» **PROBLEM STATEMENT**: Scan the entries for "first". Every line that holds it is to be copied.

[Source records]
···
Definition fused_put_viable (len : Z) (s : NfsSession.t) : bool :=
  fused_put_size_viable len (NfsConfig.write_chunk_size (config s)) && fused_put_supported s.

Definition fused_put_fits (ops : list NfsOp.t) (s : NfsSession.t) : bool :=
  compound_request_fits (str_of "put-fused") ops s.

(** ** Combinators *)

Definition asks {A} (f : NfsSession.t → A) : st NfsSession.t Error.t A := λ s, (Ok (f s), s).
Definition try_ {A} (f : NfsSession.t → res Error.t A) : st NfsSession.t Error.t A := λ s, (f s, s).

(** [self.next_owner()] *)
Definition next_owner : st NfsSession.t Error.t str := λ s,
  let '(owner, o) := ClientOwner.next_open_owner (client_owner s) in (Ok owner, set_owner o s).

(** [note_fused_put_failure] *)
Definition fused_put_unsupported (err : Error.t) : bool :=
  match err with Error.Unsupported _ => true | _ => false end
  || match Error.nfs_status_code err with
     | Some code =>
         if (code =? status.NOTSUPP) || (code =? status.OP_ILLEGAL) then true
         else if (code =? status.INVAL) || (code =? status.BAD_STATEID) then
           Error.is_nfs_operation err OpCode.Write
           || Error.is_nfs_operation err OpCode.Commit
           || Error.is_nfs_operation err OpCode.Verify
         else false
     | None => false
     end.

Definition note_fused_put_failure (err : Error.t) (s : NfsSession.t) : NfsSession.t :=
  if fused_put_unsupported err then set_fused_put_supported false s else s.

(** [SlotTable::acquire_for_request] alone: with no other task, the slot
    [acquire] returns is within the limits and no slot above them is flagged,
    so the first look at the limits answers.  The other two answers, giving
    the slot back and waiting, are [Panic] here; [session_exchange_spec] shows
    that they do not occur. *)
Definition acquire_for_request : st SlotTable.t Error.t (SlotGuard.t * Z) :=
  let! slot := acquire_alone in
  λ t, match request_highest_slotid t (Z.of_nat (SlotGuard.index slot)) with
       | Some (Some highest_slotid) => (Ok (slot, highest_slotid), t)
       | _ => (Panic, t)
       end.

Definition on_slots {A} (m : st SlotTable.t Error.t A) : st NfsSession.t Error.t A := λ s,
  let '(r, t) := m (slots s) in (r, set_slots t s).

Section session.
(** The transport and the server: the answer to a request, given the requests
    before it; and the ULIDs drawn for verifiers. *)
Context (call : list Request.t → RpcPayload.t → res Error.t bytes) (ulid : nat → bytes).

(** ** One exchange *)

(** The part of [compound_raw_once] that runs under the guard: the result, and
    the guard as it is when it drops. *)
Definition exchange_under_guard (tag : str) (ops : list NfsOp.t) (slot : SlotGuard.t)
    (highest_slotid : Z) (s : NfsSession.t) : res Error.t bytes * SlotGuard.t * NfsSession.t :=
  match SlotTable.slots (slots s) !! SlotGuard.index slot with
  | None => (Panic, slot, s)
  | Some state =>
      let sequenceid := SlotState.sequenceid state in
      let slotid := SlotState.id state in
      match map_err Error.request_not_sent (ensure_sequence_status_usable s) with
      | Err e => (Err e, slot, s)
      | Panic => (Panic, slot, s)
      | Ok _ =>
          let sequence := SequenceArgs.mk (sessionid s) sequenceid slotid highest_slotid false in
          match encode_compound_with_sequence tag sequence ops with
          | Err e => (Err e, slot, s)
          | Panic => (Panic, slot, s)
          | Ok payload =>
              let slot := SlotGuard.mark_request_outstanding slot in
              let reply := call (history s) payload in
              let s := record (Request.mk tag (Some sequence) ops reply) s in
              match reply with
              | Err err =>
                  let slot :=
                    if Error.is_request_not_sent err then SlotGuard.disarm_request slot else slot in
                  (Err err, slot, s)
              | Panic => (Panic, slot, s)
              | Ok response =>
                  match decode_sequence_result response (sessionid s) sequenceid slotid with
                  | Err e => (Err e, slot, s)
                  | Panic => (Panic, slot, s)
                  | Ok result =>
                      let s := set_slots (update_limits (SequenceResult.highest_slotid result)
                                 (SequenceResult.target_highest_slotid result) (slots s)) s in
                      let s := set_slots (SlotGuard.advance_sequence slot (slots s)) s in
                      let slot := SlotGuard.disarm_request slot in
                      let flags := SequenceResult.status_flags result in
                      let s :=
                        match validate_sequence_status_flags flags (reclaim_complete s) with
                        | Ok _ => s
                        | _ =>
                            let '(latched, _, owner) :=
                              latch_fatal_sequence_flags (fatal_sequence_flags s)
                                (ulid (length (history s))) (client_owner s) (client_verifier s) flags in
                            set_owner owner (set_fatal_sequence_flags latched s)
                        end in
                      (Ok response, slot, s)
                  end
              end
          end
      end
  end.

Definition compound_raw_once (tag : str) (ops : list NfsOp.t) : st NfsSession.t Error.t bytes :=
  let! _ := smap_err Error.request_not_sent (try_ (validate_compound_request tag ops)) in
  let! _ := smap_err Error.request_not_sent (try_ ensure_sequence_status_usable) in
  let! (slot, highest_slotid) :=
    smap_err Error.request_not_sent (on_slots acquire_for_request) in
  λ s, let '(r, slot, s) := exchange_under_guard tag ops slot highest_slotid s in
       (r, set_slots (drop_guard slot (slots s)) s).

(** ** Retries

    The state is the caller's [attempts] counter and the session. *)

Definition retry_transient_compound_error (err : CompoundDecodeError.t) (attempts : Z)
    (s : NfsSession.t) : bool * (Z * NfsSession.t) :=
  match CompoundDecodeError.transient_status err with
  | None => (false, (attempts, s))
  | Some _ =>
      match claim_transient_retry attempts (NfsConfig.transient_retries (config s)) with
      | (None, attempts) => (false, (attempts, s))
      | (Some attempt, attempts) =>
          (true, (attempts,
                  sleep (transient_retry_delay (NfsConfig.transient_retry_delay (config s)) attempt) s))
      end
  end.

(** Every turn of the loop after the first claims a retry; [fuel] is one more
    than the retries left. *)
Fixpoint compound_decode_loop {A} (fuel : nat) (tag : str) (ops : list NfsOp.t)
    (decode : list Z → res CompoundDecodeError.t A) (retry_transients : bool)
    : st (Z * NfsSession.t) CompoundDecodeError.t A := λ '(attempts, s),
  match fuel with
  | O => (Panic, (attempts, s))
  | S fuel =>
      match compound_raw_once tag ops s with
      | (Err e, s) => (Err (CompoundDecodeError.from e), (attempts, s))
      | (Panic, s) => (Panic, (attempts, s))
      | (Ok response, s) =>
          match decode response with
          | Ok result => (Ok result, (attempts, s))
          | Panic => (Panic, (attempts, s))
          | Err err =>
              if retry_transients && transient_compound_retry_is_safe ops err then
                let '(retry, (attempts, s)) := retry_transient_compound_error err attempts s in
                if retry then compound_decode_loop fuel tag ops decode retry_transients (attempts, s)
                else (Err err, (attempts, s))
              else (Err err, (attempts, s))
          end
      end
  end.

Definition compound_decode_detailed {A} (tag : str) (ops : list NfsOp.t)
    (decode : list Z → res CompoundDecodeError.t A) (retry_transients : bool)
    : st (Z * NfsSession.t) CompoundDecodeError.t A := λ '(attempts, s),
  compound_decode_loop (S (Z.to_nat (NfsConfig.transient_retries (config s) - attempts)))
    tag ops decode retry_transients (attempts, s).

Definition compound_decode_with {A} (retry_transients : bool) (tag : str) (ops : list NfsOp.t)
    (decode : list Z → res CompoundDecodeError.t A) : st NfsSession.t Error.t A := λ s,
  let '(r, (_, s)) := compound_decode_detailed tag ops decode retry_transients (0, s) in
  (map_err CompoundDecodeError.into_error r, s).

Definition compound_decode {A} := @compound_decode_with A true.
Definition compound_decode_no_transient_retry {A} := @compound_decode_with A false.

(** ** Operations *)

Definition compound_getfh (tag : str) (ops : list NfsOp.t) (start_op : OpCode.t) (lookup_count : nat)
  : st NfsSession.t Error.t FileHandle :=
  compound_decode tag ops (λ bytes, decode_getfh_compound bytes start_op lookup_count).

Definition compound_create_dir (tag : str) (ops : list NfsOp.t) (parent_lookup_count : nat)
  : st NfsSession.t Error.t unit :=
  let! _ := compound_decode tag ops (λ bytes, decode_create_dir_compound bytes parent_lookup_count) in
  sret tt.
···
» **OUTPUT**:
    so the first look at the limits answers.  The other two answers, giving
(** Every turn of the loop after the first claims a retry; [fuel] is one more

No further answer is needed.